Some of the financing markets opening up to developers is a symptom of hotel investment funds that raised significant amount of cash to chase deals or distressed assets that never materialized, Sonnabend said.
“That money is looking for a return, so a lot of it is going to new-construction loans on a higher-cost, double-digit pricing basis,” he said.
Oakes said from his perspective funding for hotel construction projects “is still very challenging.”
“That exercise starts with underwriting one can believe in, but costs are moving rapidly, making it difficult to present banks with a real scenario,” he said. “In addition, our industry is still recovering. Smart lenders are closely considering the market, the specific site, the specific deal fundamentals and the sponsor. We do not anticipate the pace of new starts in lodging picking up this year.”
Patel agreed, adding that Peachtree will probably do roughly the same amount of hotel development in 2022 as in 2021.
Financing is “still scarce, and even if you get to the table, you’re looking at lower leverage,” he said. “Call it 50% to 60% [loan to cost] with 60% being the high end and 55% sort of what is anticipated. Then there are a lot of different controls tightening.”
Lenders generally agreed with that sentiment.
Tirado said Access Point Financial has been much more conservative in loan-to-cost ratios.
“We went to 75% to 80% in the past, and now it may be 65% to 70%,” she said.
Sonnabend agreed that 65% to 70% is the norm with national lenders, with costs in the “high single digits to low double digits.” Regional lenders, meanwhile, are lending at a 60% to 65% loan to cost at lower rates.
He said those are largely the two groups active in lending right now: national groups with a lot of capital to get out and regional banks, particularly in the southern portions of the U.S.
Allyson Van Blarcum, vice president at Hall Structured Finance, said her company has actually moved in the other direction with loan-to-cost ratios, from an average of 75% to 80%. She said the rational behind that is her company expects “a lot of pent-up capital” to hit the financing space and wants to carve out its niche before that happens.
“We want to get ahead of the competition,” she said.
Van Blarcum said Hall Structured Finance is being more cautious through its due diligence and in identifying the sponsors it will work with and projects it will fund.
She said her company expects to have budgets finalized at the time of closing with projects “shovel-ready or already under construction.”
All of the lenders who spoke to Hotel News Now for this story agreed that the projects that are likely to get funding now are primarily select-service assets with strong leisure demand in resort and suburban markets, or even secondary cities.
Lenders are not yet eager to dive into full-service, urban city-center hotels again, as those hotels are still lagging in the overall recovery.
They also largely want to focus on projects with strong branding, or at least with sponsors who have a proven track record of building successful independent properties.
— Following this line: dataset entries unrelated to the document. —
Lemma moves_tell_nodes command r n i names refs st st' :
  tell_nodes command r n i names refs st = Some st' → moves [] st st'.
Proof.
  revert i st. induction n as [|n IH]; intros i st; cbn [tell_nodes]; [intros [= <-]; apply moves_refl|].
  destruct (tell_named _ _ _ _ _ st) as [[st1 go]|] eqn:E; [|done]. cbn [mbind option_bind].
  apply moves_tell_named in E. destruct go; intros E'; [eapply moves_trans; [exact E|by eapply IH]|]. by injection E' as <-.
Qed.

Lemma moves_rm_active r st st' : scd_base_rm_active r st = Some st' → moves [] st st'.
Proof.
  unfold scd_base_rm_active. destruct (get_alloc st r); [|done]. cbn [mbind option_bind].
  destruct (regex_extract _) as [[rc names]|]; [|done]. cbn [mbind option_bind].
  destruct (negb _); [intros [= <-]; apply moves_refl|]. destruct names as [|first names]; [intros [= <-]; apply moves_refl|].
  destruct (upd_alloc r _ st) as [st1|] eqn:E1; [|done]. cbn [mbind option_bind].
  destruct (session_heap st1 !! r); [|done]. cbn [mbind option_bind]. destruct (items _); [|done]. cbn [mbind option_bind].
  intros E. eapply moves_trans; [by eapply moves_upd_alloc|]. eapply moves_trans; [|by eapply moves_tell_nodes]. quiet.
Qed.

Lemma moves_rm_kill r st st' : scd_base_rm_kill r st = Some st' → moves [] st st'.
Proof.
  unfold scd_base_rm_kill. destruct (get_alloc st r); [|done]. cbn [mbind option_bind].
  destruct (regex_extract _) as [[rc names]|]; [|done]. cbn [mbind option_bind].
  destruct (negb _); [intros [= <-]; apply moves_refl|]. destruct names as [|first names]; [intros [= <-]; apply moves_refl|].
  destruct (items _); [|done]. cbn [mbind option_bind]. apply moves_tell_nodes.
Qed.

Lemma insert_by_priority_members q qs : queue_sessions q = [] →
  concat (queue_sessions <$> insert_by_priority q qs) = concat (queue_sessions <$> qs).
Proof.
  intros Hq. induction qs as [|p qs IH]; [done|]. cbn [insert_by_priority]. destruct (_ <? _).
  - change (queue_sessions q ++ concat (queue_sessions <$> p :: qs) = concat (queue_sessions <$> p :: qs)). by rewrite Hq.
  - change (queue_sessions p ++ concat (queue_sessions <$> insert_by_priority q qs) = concat (queue_sessions <$> p :: qs)).
    by rewrite IH.
Qed.

Lemma configured_queues_members entries qs :
  concat (queue_sessions <$> configured_queues entries qs) = concat (queue_sessions <$> qs).
Proof.
  revert qs. induction entries as [|e entries IH]; intros qs; [done|]. cbn [configured_queues].
  destruct (queue_of_config e) as [q|] eqn:E; [|done]. rewrite IH. apply insert_by_priority_members.
  unfold queue_of_config in E. by repeat (case_match; try done); injection E as <-.
Qed.

Lemma moves_construct_queues config st : moves [] st (orcm_scd_base_construct_queues config st).
Proof.
  split; [by intros [? ?]| |done|by apply pool_same]. unfold owned, members, orcm_scd_base_construct_queues. cbn [queues set_queues scd_events rm_events].
  rewrite configured_queues_members, fmap_app, concat_app. cbn. by rewrite app_nil_r.
Qed.

(** ** Turns *)

Lemma moves_run_handler cb c p st st' : registered st → NoDup (carried (mk_event cb c p) ++ owned st) →
  run_handler cb c st = Some st' → moves (carried (mk_event cb c p)) st st'.
Proof.
  intros Hreg Hnd. destruct c as [r|config], cb; cbn [run_handler carried ev_cb ev_caddy]; try done;
    try (intros [= <-]; apply moves_refl).
  - by apply moves_find_queue.
  - by apply moves_schedule_loop.
  - apply moves_allocated; [done|]. cbn in Hnd. by apply NoDup_cons in Hnd as [? _].
  - by apply moves_terminated.
  - unfold fifo_cancel. destruct (session_heap st !! r); [|done]. cbn [mbind option_bind]. by apply moves_cancel_loop.
  - by apply moves_rm_request.
  - apply moves_rm_active.
  - apply moves_rm_kill.
  - intros [= <-]. apply moves_construct_queues.
Qed.

Lemma next_event_perm l e rest : next_event l = Some (e, rest) → l ≡ₚ e :: rest.
Proof.
  revert e rest. induction l as [|x l IH]; intros e rest; cbn [next_event]; [done|].
  destruct (next_event l) as [[e' rest']|] eqn:E.
  - destruct (_ <? _); intros [= <- <-]; [|done]. rewrite (IH _ _ eq_refl). constructor.
  - intros [= <- <-]. destruct l as [|y l]; [done|]. cbn in E. by repeat (case_match; try done).
Qed.

Lemma carried_perm l e rest : l ≡ₚ e :: rest → concat (carried <$> l) ≡ₚ carried e ++ concat (carried <$> rest).
Proof.
  intros Hp. change (carried e ++ concat (carried <$> rest)) with (concat (carried <$> e :: rest)).
  clear -Hp. induction Hp as [| |x y l|]; [done| | |by etrans].
  - change (carried x ++ concat (carried <$> l) ≡ₚ carried x ++ concat (carried <$> l')). by apply Permutation_app_head.
  - change (carried y ++ carried x ++ concat (carried <$> l) ≡ₚ carried x ++ carried y ++ concat (carried <$> l)).
    rewrite !app_assoc. apply Permutation_app_tail, Permutation_app_comm.
Qed.

Lemma moves_turn e st0 st st' : registered st → owned st0 ≡ₚ carried e ++ owned st → NoDup (owned st0) →
  (registered st0 → registered st) → (∀ r, allotted st0 r → allotted st r) → (pool st0 → pool st) →
  run_handler (ev_cb e) (ev_caddy e) st = Some st' → moves [] st0 st'.
Proof.
  intros Hreg Hp Hnd Hr Hs Hpo E. rewrite Hp in Hnd.
  destruct (moves_run_handler (ev_cb e) (ev_caddy e) (ev_priority e) st st' Hreg) as [R O D P];
    [by destruct e|done|]. split; [auto| |auto|auto]. etrans; [exact O|]. cbn [app]. rewrite Hp. by destruct e.
Qed.

Lemma moves_scd_turn st st' : registered st → NoDup (owned st) → scd_turn st = Some st' → moves [] st st'.
Proof.
  intros Hreg Hnd. unfold scd_turn. destruct (next_event (scd_events st)) as [[e rest]|] eqn:En; [|done].
  cbn [mbind option_bind]. apply moves_turn; [by destruct Hreg| |done|by intros [? ?]|done|by apply pool_same].
  apply next_event_perm, carried_perm in En. unfold owned.
  change (members (set_scd_events rest st)) with (members st). cbn [scd_events rm_events set_scd_events]. rewrite En. solve_Permutation.
Qed.

Lemma moves_rm_turn st st' : registered st → NoDup (owned st) → rm_turn st = Some st' → moves [] st st'.
Proof.
  intros Hreg Hnd. unfold rm_turn. destruct (next_event (rm_events st)) as [[e rest]|] eqn:En; [|done].
  cbn [mbind option_bind]. apply moves_turn; [by destruct Hreg| |done|by intros [? ?]|done|by apply pool_same].
  apply next_event_perm, carried_perm in En. unfold owned.
  change (members (set_rm_events rest st)) with (members st). cbn [scd_events rm_events set_rm_events]. rewrite En. solve_Permutation.
Qed.

(** ** Messages *)

Lemma moves_update_byproc state l topo st st' rc :
  update_nodestate_byproc state l topo st = Some (st', rc) → moves [] st st'.
Proof.
  unfold update_nodestate_byproc. destruct (items _); [|done]. cbn [mbind option_bind].
  destruct (update_each _ _ _ _ _) as [[heap found]|] eqn:E; [|done]. cbn [mbind option_bind]. intros [= <- _].
  by eapply moves_node_heap, update_each_dom.
Qed.

Lemma moves_update_byname state regexp topo st st' rc :
  update_nodestate_byname state regexp topo st = Some (st', rc) → moves [] st st'.
Proof.
  unfold update_nodestate_byname. destruct (regex_extract _) as [[rc' names]|]; [|done]. cbn [mbind option_bind].
  destruct (negb _); [intros [= <- _]; apply moves_refl|]. destruct (items _); [|done]. cbn [mbind option_bind].
  destruct (update_each _ _ _ _ _) as [[heap found]|] eqn:E; [|done]. cbn [mbind option_bind]. intros [= <- _].
  by eapply moves_node_heap, update_each_dom.
Qed.

Lemma moves_unpacked {A} (m : M A) b st st' (k : opal_buffer_t → A → option orcm_scd_base_t) :
  (∀ b a, k b a = Some st' → moves [] st st') → unpacked m b st k = Some st' → moves [] st st'.
Proof.
  intros Hk. unfold unpacked. destruct (m b) as [[b' [rc|a]]|]; [intros [= <-]; apply moves_refl|apply Hk|done].
Qed.

Lemma moves_new_session s st : moves [] st (new_session s st).2.
Proof.
  apply moves_quiet; try done; [|by apply pool_same]. intros x [a Ha]. unfold allotted, get_alloc in *. cbn.
  rewrite lookup_insert_ne; [by exists a|]. intros <-.
  assert (fresh (dom (session_heap st)) ∉ dom (session_heap st)) as Hf by apply is_fresh.
  apply not_elem_of_dom in Hf. by rewrite Hf in Ha.
Qed.

Lemma moves_node_up buf st st' : node_up buf st = Some st' → moves [] st st'.
Proof.
  apply moves_unpacked. intros b node. apply moves_unpacked. intros b' [|].
  - apply moves_unpacked. intros b'' c. unfold receive_topology. destruct (items _); [|done]. cbn [mbind option_bind].
    destruct (matches_topology _ _ _) as [[|]|]; [| |done]; cbn [mbind option_bind].
    + destruct (update_nodestate_byproc _ _ _ _) as [[st1 rc]|] eqn:E; [|done]. intros [= <-]. by eapply moves_update_byproc.
    + destruct (PA.opal_pointer_array_add _ _ _) as [[arr rc]|]; [|done]. cbn [mbind option_bind].
      destruct (update_nodestate_byproc _ _ _ _) as [[st1 rc']|] eqn:E; [|done]. intros [= <-].
      eapply moves_trans; [|by eapply moves_update_byproc]. quiet.
  - destruct (update_nodestate_byproc _ _ _ _) as [[st1 rc]|] eqn:E; [|done]. intros [= <-]. by eapply moves_update_byproc.
Qed.

Lemma moves_node_by_name state sender buf st st' : node_by_name state sender buf st = Some st' → moves [] st st'.
Proof.
  apply moves_unpacked. intros b regexp. destruct (update_nodestate_byname _ _ _ _) as [[st1 rc]|] eqn:E; [|done].
  cbn [mbind option_bind]. apply moves_update_byname in E. destruct (opal_dss_pack _ _ _) as [[ans [rc'|u]]|]; [| |done].
  - by intros [= <-].
  - intros [= <-]. eapply moves_trans; [exact E|]. apply moves_send.
Qed.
“We look at three things — people, market and brand — as the key to what we’re willing to offer,” Tirado said, adding her company strongly favors extended-stay hotels for the time being, underwriting it more like apartments than traditional hotels.
In terms of timing for when lending might ramp up, Van Blarcum said Hall Structured Finance is already looking at closing $500 million in construction loans in the first half of 2022, while Tirado said Access Point Financial is going to do “quite a bit of construction” lending during the year, although she doesn’t expect much of that to happen in the first quarter.
Across the board, lenders said they expect the lingering slowdown in financing to be a temporary issue and not a sign of a new normal. Sonnabend said lenders are traditionally “headline-driven” and their sentiment on the industry could change quickly.
“I don’t think this is what it will be like forever,” he said. “We’ll have to see how quickly the world comes back and people go to conventions again to fill up those larger midtown hotels. And it’s important when international travelers come back, because that demand is needed for that kind of product.”